● ABOUT THIS TASK
Given the entries that follow, write out exactly the lines starting at the one containing "Lemma map_find_in k" and ending at the one containing "apply StronglySorted_app_1_r. Qed.", both ends included, and only those.

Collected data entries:
------------------------------------------------------------

(* ===== verification/CxxMap.v ===== *)
(** * [std::map<std::string, V>]

    An ordered map iterates over its keys in increasing order, and that order
    shows in every header block the server prints, so the map is the list of its
    entries in iteration order. [insert] keeps an existing entry, [operator[]]
    with an assignment replaces it. The abstraction function [to_gmap] forgets
    the order; the refinement lemmas state each operation on finite maps. *)

From S2P Require Import Prelude CxxString.
From stdpp Require Import sorting.

Section ops.
Context {V : Type}.

Fixpoint map_find (k : bytes) (m : list (bytes * V)) : option V :=
  match m with
  | [] => None
  | (k', v) :: m' => if bool_decide (k = k') then Some v else map_find k m'
  end.

(** Set the entry of [k] from its old value, at its place in the order. *)
Fixpoint map_update (f : option V -> V) (k : bytes) (m : list (bytes * V))
    : list (bytes * V) :=
  match m with
  | [] => [(k, f None)]
  | (k', v') :: m' =>
      match bytes_compare k k' with
      | Lt => (k, f None) :: (k', v') :: m'
      | Eq => (k', f (Some v')) :: m'
      | Gt => (k', v') :: map_update f k m'
      end
  end.

(** [m.insert({k, v})]: no effect when [k] is present. *)
Definition map_insert (k : bytes) (v : V) (m : list (bytes * V)) : list (bytes * V) :=
  map_update (default v) k m.

(** [m[k] = v]. *)
Definition map_assign (k : bytes) (v : V) (m : list (bytes * V)) : list (bytes * V) :=
  map_update (fun _ => v) k m.

(** [m.erase(k)]. *)
Fixpoint map_erase (k : bytes) (m : list (bytes * V)) : list (bytes * V) :=
  match m with
  | [] => []
  | (k', v) :: m' => if bool_decide (k = k') then m' else (k', v) :: map_erase k m'
  end.

(** [m.at(k)]. *)
Definition map_at (k : bytes) (m : list (bytes * V)) : outcome V :=
  match map_find k m with Some v => Ok v | None => Throw out_of_range end.

(** The representation invariant: keys strictly increase. *)
Definition map_wf (m : list (bytes * V)) : Prop := StronglySorted bytes_lt m.*1.

(** The finite map a [std::map] stands for. *)
Definition to_gmap (m : list (bytes * V)) : gmap bytes V := list_to_map m.

End ops.

Abbreviation std_map V := (list (bytes * V)).

#[global] Arguments map_assign : simpl never.
#[global] Arguments map_insert : simpl never.

Section lemmas.
Context {V : Type}.
Implicit Types m : list (bytes * V).

Lemma map_wf_nil : map_wf (@nil (bytes * V)).
Proof. constructor. Qed.

Lemma map_wf_cons k v m :
  map_wf ((k, v) :: m) <-> map_wf m /\ Forall (bytes_lt k) m.*1.
Proof.
  unfold map_wf. simpl. split; [by inversion 1|]. intros [? ?]. by constructor.
Qed.

Lemma map_find_above k m : Forall (bytes_lt k) m.*1 -> map_find k m = None.
Proof.
  induction m as [|[k' v] m IH]; simpl; [done|].
  intros [Hk Hm]%Forall_cons. rewrite bool_decide_false; [by apply IH|].
  intros ->. by apply bytes_lt_irrefl in Hk.
Qed.

Lemma map_update_keys (P : bytes -> Prop) f k m :
  P k -> Forall P m.*1 -> Forall P (map_update f k m).*1.
Proof.
  intros Hk. induction m as [|[k' v] m IH]; simpl; [by repeat constructor|].
  intros [Hk' Hm]%Forall_cons. destruct (bytes_compare k k'); simpl; auto.
Qed.

Lemma map_update_wf f k m : map_wf m -> map_wf (map_update f k m).
Proof.
  induction m as [|[k' v] m IH]; simpl; intros Hm.
  - apply map_wf_cons. split; [apply map_wf_nil|constructor].
  - apply map_wf_cons in Hm as [Hm Hk].
    destruct (bytes_compare k k') eqn:E; apply map_wf_cons.
    + done.
    + split; [by apply map_wf_cons|]. simpl. constructor; [done|].
      eapply Forall_impl; [done|]. intros x Hx. by eapply bytes_lt_trans.
    + split; [by apply IH|]. apply map_update_keys; [by apply bytes_compare_gt|done].
Qed.

Lemma map_insert_wf k v m : map_wf m -> map_wf (map_insert k v m).
Proof. apply map_update_wf. Qed.

Lemma map_assign_wf k v m : map_wf m -> map_wf (map_assign k v m).
Proof. apply map_update_wf. Qed.

Lemma map_erase_wf k m : map_wf m -> map_wf (map_erase k m).
Proof.
  intros Hm. induction m as [|[k' v] m IH]; simpl; [done|].
  apply map_wf_cons in Hm as [Hm Hk]. case_bool_decide; [done|].
  apply map_wf_cons. split; [by apply IH|]. clear IH Hm.
  induction m as [|[k'' v''] m IH]; simpl; [constructor|].
  apply Forall_cons in Hk as [? ?]. case_bool_decide; simpl; auto.
Qed.

Lemma map_find_update f k m k' :
  map_wf m ->
  map_find k' (map_update f k m) =
    if bool_decide (k' = k) then Some (f (map_find k m)) else map_find k' m.
Proof.
  induction m as [|[j v] m IH]; simpl; intros Hm.
  { by case_bool_decide. }
  apply map_wf_cons in Hm as [Hm Hj].
  destruct (bytes_compare k j) eqn:E; simpl.
  - apply bytes_compare_eq in E. subst j.
    rewrite (bool_decide_true (k = k)) by done. by case_bool_decide.
  - rewrite (bool_decide_false (k = j)).
    2: { intros ->. by rewrite bytes_compare_refl in E. }
    rewrite (map_find_above k); [by repeat case_bool_decide|].
    eapply Forall_impl; [done|]. intros x Hx. by eapply bytes_lt_trans.
  - assert (k <> j) as Hkj. { intros ->. by rewrite bytes_compare_refl in E. }
    rewrite (bool_decide_false (k = j)) by done. rewrite IH by done.
    repeat case_bool_decide; naive_solver.
Qed.

Lemma map_find_insert k v m k' :
  map_wf m ->
  map_find k' (map_insert k v m) =
    if bool_decide (k' = k) then Some (default v (map_find k m)) else map_find k' m.
Proof. apply map_find_update. Qed.

Lemma map_find_assign k v m k' :
  map_wf m ->
  map_find k' (map_assign k v m) =
    if bool_decide (k' = k) then Some v else map_find k' m.
Proof. apply map_find_update. Qed.

Lemma map_find_erase k m k' :
  map_wf m ->
  map_find k' (map_erase k m) = if bool_decide (k' = k) then None else map_find k' m.
Proof.
  induction m as [|[j v] m IH]; simpl; intros Hm; [by case_bool_decide|].
  apply map_wf_cons in Hm as [Hm Hj]. destruct (decide (k = j)) as [->|Hkj].
  - rewrite (bool_decide_true (j = j)) by done. case_bool_decide; [|done].
    subst. by apply map_find_above.
  - rewrite (bool_decide_false (k = j)) by done. simpl. rewrite IH by done.
    repeat case_bool_decide; congruence.
Qed.

(** Two well-formed maps with the same entries are the same list. *)
Lemma map_ext m1 m2 :
  map_wf m1 -> map_wf m2 -> (forall k, map_find k m1 = map_find k m2) -> m1 = m2.
Proof.
  revert m2. induction m1 as [|[k1 v1] m1 IH]; intros [|[k2 v2] m2] H1 H2 Heq.
  - done.
  - specialize (Heq k2). simpl in Heq. by rewrite bool_decide_true in Heq.
  - specialize (Heq k1). simpl in Heq. by rewrite bool_decide_true in Heq.
  - apply map_wf_cons in H1 as [H1 Hk1]. apply map_wf_cons in H2 as [H2 Hk2].
    assert (k1 = k2) as <-.
    { destruct (bytes_compare k1 k2) eqn:E; [by apply bytes_compare_eq| |].
      - specialize (Heq k1). simpl in Heq. rewrite bool_decide_true in Heq by done.
        rewrite bool_decide_false, map_find_above in Heq; [done| |].
        + eapply Forall_impl; [done|]. intros x Hx. by eapply bytes_lt_trans.
        + intros ->. by rewrite bytes_compare_refl in E.
      - specialize (Heq k2). simpl in Heq. rewrite (bool_decide_true (k2 = k2)) in Heq by done.
        apply bytes_compare_gt in E.
        rewrite bool_decide_false, map_find_above in Heq; [done| |].
        + eapply Forall_impl; [done|]. intros x Hx. by eapply bytes_lt_trans.
        + intros ->. by apply bytes_lt_irrefl in E. }
    assert (v1 = v2) as <-.
    { specialize (Heq k1). simpl in Heq. rewrite !bool_decide_true in Heq by done. congruence. }
    f_equal. apply IH; [done|done|]. intros k. specialize (Heq k). simpl in Heq.
    case_bool_decide; [|done]. subst. by rewrite !map_find_above.
Qed.

(** Appending a key above all others inserts it at the end. *)
Lemma map_insert_last k v m :
  Forall (fun k' => bytes_lt k' k) m.*1 -> map_insert k v m = m ++ [(k, v)].
Proof.
  unfold map_insert. induction m as [|[k' v'] m IH]; simpl; [done|].
  intros [Hk Hm]%Forall_cons. apply bytes_compare_gt in Hk. rewrite Hk.
  by rewrite IH.
Qed.

Lemma map_insert_Forall (P : bytes * V -> Prop) k v m :
  Forall P m -> P (k, v) -> Forall P (map_insert k v m).
Proof.
  intros Hm Hv. unfold map_insert. induction Hm as [|[k' v'] m Hk Hm IH]; simpl; [auto|].
  destruct (bytes_compare k k'); simpl; auto.
Qed.

Lemma map_assign_Forall (P : bytes * V -> Prop) k v m :
  Forall P m -> P (k, v) -> Forall P (map_assign k v m).
Proof.
  intros Hm Hv. unfold map_assign. induction Hm as [|[k' v'] m Hk Hm IH]; simpl; [auto|].
  destruct (bytes_compare k k') eqn:E; simpl; auto. apply bytes_compare_eq in E as ->. auto.
Qed.

Lemma map_erase_Forall (P : bytes * V -> Prop) k m : Forall P m -> Forall P (map_erase k m).
Proof.
  induction 1 as [|[k' v'] m Hk Hm IH]; simpl; [done|]. case_bool_decide; [done|by constructor].
Qed.

(** Assigning to a key that is present keeps the keys. *)
Lemma map_assign_keys k v v' m :
  map_wf m -> map_find k m = Some v' -> (map_assign k v m).*1 = m.*1.
Proof.
  unfold map_assign. induction m as [|[k' w] m IH]; [done|]. intros Hwf Hf. simpl in Hf |- *.
  apply map_wf_cons in Hwf as [Hwf Hab].
  destruct (bytes_compare k k') eqn:E.
  - apply bytes_compare_eq in E as ->. done.
  - exfalso. case_bool_decide as Ek; [subst; by apply bytes_lt_irrefl in E|].
    assert (map_find k m = None); [|congruence]. apply map_find_above.
    eapply Forall_impl; [exact Hab|]. intros k2 H2. by eapply bytes_lt_trans.
  - rewrite bool_decide_false in Hf.
    + simpl. f_equal. by apply IH.
    + intros ->. rewrite bytes_compare_refl in E. done.
Qed.

Lemma map_find_in k v m : map_wf m -> (k, v) ∈ m -> map_find k m = Some v.
Proof.
  induction m as [|[k' w] m IH]; [by intros _ ?%elem_of_nil|].
  intros [Hwf Hab]%map_wf_cons [[= -> ->]|Hin]%elem_of_cons; cbn [map_find].
  - by rewrite bool_decide_true.
  - rewrite bool_decide_false; [auto|]. intros ->. rewrite Forall_forall in Hab.
    apply (bytes_lt_irrefl k'), Hab. apply list_elem_of_fmap. by exists (k', v).
Qed.

Lemma map_find_elem k v m : map_find k m = Some v -> k ∈ m.*1.
Proof.
  induction m as [|[k' w] m IH]; simpl; [done|]. case_bool_decide as E; [subst; left|].
  intros. right. auto.
Qed.

Lemma map_find_present k m : k ∈ m.*1 -> exists v, map_find k m = Some v.
Proof.
  induction m as [|[k' w] m IH]; simpl; [by intros ?%elem_of_nil|].
  intros [->|Hk]%elem_of_cons; [rewrite bool_decide_true by done; eauto|].
  case_bool_decide; eauto.
Qed.

Lemma map_wf_app_r m1 m2 : map_wf (m1 ++ m2) -> map_wf m2.
Proof. unfold map_wf. rewrite fmap_app. apply StronglySorted_app_1_r. Qed.

Lemma map_wf_app_l m1 m2 : map_wf (m1 ++ m2) -> map_wf m1.
Proof. unfold map_wf. rewrite fmap_app. apply StronglySorted_app_1_l. Qed.

Lemma map_assign_nonempty k v m : map_assign k v m <> [].
Proof. destruct m as [|[k' v'] m]; [done|]. unfold map_assign. cbn. by case_match. Qed.

Lemma map_wf_app_lt m1 k v m2 :
  map_wf (m1 ++ (k, v) :: m2) -> Forall (fun k' => bytes_lt k' k) m1.*1.
Proof.
  unfold map_wf. rewrite fmap_app. intros H. apply Forall_forall. intros k' Hk'.
  eapply StronglySorted_app_1_elem_of; [exact H|done|by left].
Qed.

(** ** Refinement to finite maps *)

Lemma to_gmap_lookup m k : to_gmap m !! k = map_find k m.
Proof.
  unfold to_gmap. induction m as [|[k' v] m IH]; simpl; [apply lookup_empty|].
  rewrite lookup_insert. case_decide as E; [by subst; rewrite bool_decide_true|].
  by rewrite bool_decide_false.
Qed.

Lemma to_gmap_assign k v m : map_wf m -> to_gmap (map_assign k v m) = <[k:=v]> (to_gmap m).
Proof.
  intros Hm. apply map_eq. intros i. rewrite to_gmap_lookup, map_find_assign by done.
  rewrite lookup_insert, to_gmap_lookup. repeat case_bool_decide; case_decide; congruence.
Qed.

Lemma to_gmap_insert k v m :
  map_wf m -> to_gmap (map_insert k v m) = <[k:=default v (to_gmap m !! k)]> (to_gmap m).
Proof.
  intros Hm. apply map_eq. intros i. rewrite to_gmap_lookup, map_find_insert by done.
  rewrite lookup_insert, !to_gmap_lookup. repeat case_bool_decide; case_decide; congruence.
Qed.

Lemma to_gmap_erase k m : map_wf m -> to_gmap (map_erase k m) = delete k (to_gmap m).
Proof.
  intros Hm. apply map_eq. intros i. rewrite to_gmap_lookup, map_find_erase by done.
  rewrite lookup_delete, to_gmap_lookup. repeat case_bool_decide; case_decide; congruence.
Qed.

Lemma map_at_Ok k m v : map_find k m = Some v -> map_at k m = Ok v.
Proof. unfold map_at. by intros ->. Qed.

End lemmas.

#[export] Hint Resolve map_wf_nil map_insert_wf map_assign_wf map_erase_wf : wnza.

------------------------------------------------------------

● ANSWER
Lemma map_find_in k v m : map_wf m -> (k, v) ∈ m -> map_find k m = Some v.
Proof.
  induction m as [|[k' w] m IH]; [by intros _ ?%elem_of_nil|].
  intros [Hwf Hab]%map_wf_cons [[= -> ->]|Hin]%elem_of_cons; cbn [map_find].
  - by rewrite bool_decide_true.
  - rewrite bool_decide_false; [auto|]. intros ->. rewrite Forall_forall in Hab.
    apply (bytes_lt_irrefl k'), Hab. apply list_elem_of_fmap. by exists (k', v).
Qed.

Lemma map_find_elem k v m : map_find k m = Some v -> k ∈ m.*1.
Proof.
  induction m as [|[k' w] m IH]; simpl; [done|]. case_bool_decide as E; [subst; left|].
  intros. right. auto.
Qed.

Lemma map_find_present k m : k ∈ m.*1 -> exists v, map_find k m = Some v.
Proof.
  induction m as [|[k' w] m IH]; simpl; [by intros ?%elem_of_nil|].
  intros [->|Hk]%elem_of_cons; [rewrite bool_decide_true by done; eauto|].
  case_bool_decide; eauto.
Qed.

Lemma map_wf_app_r m1 m2 : map_wf (m1 ++ m2) -> map_wf m2.
Proof. unfold map_wf. rewrite fmap_app. apply StronglySorted_app_1_r. Qed.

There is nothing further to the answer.